Stored data entries:
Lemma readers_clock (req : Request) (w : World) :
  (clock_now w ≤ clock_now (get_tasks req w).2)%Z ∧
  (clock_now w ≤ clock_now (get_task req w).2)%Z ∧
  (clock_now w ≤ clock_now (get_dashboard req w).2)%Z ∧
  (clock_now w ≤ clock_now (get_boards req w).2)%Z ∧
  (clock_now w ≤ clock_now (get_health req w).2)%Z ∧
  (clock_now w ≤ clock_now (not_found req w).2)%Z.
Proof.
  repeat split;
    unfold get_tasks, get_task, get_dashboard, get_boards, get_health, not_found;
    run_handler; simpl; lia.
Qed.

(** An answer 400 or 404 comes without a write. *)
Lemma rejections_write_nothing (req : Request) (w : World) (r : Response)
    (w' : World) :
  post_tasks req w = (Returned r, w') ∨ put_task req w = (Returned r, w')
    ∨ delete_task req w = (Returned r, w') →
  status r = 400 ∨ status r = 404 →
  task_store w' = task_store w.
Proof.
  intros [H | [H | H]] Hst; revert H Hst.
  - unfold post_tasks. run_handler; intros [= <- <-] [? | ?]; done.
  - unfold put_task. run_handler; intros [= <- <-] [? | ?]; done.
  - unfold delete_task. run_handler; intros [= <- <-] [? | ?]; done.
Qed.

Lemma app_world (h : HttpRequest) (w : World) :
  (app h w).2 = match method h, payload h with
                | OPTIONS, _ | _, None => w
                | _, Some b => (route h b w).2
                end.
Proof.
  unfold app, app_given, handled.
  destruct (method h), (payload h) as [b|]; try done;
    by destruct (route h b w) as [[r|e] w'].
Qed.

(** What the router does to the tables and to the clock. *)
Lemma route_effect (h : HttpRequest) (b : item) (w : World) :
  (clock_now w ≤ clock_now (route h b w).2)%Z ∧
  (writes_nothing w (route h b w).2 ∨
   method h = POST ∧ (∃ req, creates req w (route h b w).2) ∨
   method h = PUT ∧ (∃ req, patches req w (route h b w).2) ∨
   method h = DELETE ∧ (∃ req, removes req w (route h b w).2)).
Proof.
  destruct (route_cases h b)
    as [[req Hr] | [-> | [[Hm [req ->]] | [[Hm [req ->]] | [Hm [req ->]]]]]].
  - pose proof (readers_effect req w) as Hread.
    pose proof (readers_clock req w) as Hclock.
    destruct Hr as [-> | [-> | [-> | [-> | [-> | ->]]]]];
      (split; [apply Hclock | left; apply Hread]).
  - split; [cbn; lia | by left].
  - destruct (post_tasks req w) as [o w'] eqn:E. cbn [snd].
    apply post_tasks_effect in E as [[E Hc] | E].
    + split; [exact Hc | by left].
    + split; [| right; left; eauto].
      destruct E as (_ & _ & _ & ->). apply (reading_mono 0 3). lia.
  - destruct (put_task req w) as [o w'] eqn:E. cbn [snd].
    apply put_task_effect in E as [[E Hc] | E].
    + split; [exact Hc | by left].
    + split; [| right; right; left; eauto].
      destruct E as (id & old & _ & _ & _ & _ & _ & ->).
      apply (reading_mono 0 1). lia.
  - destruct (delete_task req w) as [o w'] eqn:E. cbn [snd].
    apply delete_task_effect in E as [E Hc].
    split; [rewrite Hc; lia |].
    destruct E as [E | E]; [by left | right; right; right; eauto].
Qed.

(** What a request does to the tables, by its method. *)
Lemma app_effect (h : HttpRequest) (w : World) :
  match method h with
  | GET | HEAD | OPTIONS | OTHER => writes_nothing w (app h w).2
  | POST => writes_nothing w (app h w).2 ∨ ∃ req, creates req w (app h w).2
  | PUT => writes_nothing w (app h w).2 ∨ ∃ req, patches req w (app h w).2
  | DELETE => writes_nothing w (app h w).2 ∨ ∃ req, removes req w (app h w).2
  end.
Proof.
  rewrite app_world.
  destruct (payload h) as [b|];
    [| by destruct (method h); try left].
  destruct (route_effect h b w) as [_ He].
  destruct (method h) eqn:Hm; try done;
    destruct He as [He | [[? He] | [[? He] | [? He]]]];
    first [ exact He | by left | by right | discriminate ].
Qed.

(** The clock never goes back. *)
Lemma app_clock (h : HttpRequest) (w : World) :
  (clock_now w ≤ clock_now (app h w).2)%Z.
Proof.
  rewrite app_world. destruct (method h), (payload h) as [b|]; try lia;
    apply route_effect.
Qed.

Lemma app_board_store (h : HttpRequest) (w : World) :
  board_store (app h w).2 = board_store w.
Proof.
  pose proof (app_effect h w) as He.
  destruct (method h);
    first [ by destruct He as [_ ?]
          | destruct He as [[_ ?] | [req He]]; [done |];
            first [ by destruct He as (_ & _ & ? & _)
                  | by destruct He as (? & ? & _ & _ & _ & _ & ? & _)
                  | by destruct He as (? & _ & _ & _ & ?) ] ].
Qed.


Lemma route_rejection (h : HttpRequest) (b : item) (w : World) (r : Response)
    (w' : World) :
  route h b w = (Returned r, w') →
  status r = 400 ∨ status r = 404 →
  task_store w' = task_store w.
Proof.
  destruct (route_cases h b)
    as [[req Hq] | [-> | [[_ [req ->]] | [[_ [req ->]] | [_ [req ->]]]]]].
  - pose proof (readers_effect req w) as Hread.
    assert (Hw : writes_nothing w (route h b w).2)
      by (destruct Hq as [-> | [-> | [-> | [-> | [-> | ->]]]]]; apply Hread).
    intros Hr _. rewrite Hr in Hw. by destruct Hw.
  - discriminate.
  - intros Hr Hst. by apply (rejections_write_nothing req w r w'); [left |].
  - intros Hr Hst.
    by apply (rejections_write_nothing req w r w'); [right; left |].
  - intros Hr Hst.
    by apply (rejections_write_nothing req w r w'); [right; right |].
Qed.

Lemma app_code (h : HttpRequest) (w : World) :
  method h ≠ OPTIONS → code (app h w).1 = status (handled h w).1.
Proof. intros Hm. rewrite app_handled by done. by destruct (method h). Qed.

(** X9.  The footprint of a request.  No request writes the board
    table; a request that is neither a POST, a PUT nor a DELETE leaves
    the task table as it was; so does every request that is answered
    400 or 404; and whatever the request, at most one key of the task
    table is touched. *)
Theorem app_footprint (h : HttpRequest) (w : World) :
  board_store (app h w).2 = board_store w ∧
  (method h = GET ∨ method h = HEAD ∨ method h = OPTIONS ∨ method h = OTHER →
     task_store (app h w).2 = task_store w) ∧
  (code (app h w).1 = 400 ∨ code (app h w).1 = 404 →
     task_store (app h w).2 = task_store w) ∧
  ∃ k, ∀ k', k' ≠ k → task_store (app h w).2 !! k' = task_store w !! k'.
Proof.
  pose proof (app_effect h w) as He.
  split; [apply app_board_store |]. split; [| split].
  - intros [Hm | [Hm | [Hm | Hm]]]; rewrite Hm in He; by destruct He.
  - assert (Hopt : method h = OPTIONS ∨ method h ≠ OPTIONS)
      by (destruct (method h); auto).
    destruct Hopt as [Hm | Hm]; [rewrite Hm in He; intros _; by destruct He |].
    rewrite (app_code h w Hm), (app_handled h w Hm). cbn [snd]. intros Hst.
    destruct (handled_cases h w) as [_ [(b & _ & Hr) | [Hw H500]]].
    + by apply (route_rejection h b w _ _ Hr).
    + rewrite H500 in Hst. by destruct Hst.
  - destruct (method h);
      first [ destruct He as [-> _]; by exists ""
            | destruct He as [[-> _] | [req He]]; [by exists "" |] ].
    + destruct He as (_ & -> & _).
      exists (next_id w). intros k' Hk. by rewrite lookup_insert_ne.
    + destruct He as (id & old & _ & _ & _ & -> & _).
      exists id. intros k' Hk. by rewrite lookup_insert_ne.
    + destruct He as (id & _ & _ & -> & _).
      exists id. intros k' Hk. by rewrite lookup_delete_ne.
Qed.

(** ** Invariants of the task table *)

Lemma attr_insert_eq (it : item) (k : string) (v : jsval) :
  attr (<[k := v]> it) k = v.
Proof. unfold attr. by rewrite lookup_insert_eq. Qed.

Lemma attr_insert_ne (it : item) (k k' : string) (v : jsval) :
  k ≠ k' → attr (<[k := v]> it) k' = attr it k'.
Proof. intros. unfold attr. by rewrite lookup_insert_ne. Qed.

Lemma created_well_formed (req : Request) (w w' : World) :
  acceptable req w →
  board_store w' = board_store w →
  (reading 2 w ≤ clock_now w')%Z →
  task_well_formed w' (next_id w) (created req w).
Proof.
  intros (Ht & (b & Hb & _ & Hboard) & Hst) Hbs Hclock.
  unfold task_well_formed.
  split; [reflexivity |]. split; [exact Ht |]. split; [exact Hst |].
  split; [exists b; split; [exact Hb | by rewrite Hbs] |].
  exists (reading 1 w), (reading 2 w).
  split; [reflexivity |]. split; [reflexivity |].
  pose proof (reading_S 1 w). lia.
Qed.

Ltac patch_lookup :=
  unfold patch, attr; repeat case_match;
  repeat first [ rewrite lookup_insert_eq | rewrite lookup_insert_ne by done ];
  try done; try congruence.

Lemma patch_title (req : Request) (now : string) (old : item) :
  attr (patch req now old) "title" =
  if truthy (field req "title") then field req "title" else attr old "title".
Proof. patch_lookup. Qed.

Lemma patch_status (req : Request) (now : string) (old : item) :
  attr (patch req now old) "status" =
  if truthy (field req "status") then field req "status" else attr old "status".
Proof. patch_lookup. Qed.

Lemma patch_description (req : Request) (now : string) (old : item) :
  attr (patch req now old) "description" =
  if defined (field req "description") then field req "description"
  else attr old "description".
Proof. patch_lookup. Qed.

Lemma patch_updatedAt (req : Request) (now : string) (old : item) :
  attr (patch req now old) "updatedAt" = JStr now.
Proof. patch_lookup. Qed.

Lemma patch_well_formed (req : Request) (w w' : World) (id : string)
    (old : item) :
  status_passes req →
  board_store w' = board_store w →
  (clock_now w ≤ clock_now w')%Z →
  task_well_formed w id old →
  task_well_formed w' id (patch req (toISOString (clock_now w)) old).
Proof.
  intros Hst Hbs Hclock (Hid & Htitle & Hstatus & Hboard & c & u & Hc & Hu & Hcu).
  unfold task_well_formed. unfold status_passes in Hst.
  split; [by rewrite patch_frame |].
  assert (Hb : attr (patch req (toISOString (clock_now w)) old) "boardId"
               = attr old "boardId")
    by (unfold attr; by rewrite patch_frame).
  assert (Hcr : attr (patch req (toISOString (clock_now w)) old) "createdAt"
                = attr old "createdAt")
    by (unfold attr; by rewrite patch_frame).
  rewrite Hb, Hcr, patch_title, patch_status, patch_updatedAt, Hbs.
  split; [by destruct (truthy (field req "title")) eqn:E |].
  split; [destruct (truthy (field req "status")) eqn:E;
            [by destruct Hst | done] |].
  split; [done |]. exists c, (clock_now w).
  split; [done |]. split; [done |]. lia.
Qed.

* Try it *
List all lines from the entries that include the word "truthy".

* Task output *
  if truthy (field req "title") then field req "title" else attr old "title".
  if truthy (field req "status") then field req "status" else attr old "status".
  split; [by destruct (truthy (field req "title")) eqn:E |].
  split; [destruct (truthy (field req "status")) eqn:E;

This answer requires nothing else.